╭─ Data excerpts

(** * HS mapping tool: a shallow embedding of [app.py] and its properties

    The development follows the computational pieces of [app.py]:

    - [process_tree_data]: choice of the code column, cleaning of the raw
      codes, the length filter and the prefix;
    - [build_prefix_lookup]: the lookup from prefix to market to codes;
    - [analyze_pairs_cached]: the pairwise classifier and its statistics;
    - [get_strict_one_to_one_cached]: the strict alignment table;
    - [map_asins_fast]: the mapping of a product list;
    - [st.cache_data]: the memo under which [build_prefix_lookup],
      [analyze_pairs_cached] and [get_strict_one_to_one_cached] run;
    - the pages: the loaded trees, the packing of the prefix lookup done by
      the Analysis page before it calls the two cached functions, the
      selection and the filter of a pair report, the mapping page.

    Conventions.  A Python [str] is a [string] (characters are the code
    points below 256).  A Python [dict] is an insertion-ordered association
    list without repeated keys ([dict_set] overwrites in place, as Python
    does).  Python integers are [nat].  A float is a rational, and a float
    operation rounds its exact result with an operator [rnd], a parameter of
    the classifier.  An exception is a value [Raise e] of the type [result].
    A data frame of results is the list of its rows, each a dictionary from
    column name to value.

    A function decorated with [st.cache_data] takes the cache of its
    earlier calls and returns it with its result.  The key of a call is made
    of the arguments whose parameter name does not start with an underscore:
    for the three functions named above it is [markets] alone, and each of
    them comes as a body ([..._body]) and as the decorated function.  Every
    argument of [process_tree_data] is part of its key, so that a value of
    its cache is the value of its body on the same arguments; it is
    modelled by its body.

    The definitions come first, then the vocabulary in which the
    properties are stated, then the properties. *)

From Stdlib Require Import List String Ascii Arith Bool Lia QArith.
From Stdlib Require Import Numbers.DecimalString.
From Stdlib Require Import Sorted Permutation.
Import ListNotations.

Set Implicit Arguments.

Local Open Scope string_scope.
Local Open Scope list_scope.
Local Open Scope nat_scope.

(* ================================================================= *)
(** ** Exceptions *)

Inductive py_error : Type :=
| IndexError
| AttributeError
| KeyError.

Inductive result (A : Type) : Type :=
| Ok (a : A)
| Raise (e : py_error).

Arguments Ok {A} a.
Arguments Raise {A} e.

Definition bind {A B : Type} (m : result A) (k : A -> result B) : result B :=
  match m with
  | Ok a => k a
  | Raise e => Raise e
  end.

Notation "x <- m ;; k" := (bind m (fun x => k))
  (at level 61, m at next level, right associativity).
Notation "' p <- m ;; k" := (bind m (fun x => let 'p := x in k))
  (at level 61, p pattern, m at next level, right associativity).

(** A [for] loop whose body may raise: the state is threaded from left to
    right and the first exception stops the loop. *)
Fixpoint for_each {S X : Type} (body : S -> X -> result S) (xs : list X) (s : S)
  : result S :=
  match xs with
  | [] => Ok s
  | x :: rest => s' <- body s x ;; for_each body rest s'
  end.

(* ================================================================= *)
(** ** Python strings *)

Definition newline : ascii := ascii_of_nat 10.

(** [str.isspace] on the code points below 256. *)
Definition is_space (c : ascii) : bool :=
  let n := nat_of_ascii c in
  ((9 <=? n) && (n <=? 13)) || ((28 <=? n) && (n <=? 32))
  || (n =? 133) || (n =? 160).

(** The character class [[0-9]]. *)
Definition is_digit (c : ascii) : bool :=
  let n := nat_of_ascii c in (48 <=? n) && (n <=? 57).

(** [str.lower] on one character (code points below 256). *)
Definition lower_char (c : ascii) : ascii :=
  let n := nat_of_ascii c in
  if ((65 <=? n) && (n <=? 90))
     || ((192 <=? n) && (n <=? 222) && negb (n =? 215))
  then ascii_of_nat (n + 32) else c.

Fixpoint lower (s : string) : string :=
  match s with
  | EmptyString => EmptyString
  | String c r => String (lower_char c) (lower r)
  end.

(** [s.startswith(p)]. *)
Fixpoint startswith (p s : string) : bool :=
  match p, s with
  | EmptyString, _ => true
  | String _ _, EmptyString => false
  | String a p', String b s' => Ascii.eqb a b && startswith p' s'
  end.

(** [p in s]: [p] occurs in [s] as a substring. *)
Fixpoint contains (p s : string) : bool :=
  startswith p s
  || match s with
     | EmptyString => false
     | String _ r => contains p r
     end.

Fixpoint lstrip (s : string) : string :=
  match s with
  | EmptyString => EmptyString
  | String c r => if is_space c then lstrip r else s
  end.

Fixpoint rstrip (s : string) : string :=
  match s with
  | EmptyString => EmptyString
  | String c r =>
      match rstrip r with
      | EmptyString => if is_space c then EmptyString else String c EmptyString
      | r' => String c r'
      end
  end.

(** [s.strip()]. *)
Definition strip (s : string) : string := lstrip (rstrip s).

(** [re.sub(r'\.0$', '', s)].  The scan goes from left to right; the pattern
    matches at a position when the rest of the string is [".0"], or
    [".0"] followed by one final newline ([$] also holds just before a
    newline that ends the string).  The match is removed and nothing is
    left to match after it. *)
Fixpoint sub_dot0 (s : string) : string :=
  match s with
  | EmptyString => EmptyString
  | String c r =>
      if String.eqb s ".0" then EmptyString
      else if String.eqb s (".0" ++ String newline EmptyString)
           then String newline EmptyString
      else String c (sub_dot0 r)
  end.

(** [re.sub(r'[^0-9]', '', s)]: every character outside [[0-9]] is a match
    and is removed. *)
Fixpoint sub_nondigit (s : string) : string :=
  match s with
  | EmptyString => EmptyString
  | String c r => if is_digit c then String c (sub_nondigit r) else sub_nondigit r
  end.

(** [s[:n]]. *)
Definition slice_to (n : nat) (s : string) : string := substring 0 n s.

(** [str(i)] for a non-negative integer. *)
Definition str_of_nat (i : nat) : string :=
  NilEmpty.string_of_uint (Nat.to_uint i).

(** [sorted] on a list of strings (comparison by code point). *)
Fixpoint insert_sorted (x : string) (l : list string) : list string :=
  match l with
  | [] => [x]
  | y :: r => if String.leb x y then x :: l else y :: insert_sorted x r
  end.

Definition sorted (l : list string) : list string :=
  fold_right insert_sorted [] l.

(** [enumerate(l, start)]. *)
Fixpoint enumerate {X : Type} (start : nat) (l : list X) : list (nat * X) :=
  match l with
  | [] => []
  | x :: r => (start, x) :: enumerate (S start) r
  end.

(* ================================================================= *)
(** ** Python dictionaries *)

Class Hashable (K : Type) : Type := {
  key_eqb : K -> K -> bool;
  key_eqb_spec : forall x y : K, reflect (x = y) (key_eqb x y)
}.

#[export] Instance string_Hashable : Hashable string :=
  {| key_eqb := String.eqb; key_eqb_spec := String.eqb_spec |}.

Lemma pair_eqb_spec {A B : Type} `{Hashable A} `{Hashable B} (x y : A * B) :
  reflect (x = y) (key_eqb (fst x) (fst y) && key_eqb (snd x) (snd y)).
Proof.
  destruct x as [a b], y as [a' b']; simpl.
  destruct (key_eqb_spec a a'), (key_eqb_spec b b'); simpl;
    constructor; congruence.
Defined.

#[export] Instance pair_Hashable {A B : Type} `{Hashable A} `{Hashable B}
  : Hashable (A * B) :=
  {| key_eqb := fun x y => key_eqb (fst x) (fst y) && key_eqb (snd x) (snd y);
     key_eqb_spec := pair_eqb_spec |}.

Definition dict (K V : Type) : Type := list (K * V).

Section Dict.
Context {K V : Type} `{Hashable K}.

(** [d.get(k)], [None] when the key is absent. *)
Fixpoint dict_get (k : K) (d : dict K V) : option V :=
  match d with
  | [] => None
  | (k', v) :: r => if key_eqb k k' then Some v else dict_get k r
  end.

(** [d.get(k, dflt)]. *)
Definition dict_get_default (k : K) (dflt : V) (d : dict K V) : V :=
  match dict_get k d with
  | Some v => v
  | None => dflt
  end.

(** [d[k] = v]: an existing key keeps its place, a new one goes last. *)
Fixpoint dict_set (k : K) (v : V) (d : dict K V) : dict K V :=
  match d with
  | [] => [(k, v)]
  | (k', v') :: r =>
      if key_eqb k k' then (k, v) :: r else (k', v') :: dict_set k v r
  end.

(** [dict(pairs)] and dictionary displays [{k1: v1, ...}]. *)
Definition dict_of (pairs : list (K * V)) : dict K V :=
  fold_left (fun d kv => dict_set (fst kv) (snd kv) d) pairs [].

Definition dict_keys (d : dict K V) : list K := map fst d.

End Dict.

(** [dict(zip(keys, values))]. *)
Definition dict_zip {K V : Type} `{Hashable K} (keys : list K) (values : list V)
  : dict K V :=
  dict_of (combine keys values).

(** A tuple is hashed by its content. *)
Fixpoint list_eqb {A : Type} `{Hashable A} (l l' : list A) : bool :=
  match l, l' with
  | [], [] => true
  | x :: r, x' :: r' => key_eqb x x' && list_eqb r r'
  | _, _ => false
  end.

╰─

What is expected ▸
Within the lines above, find those holding the word "when" and copy them.

Final answer ▸
    matches at a position when the rest of the string is [".0"], or
(** [d.get(k)], [None] when the key is absent. *)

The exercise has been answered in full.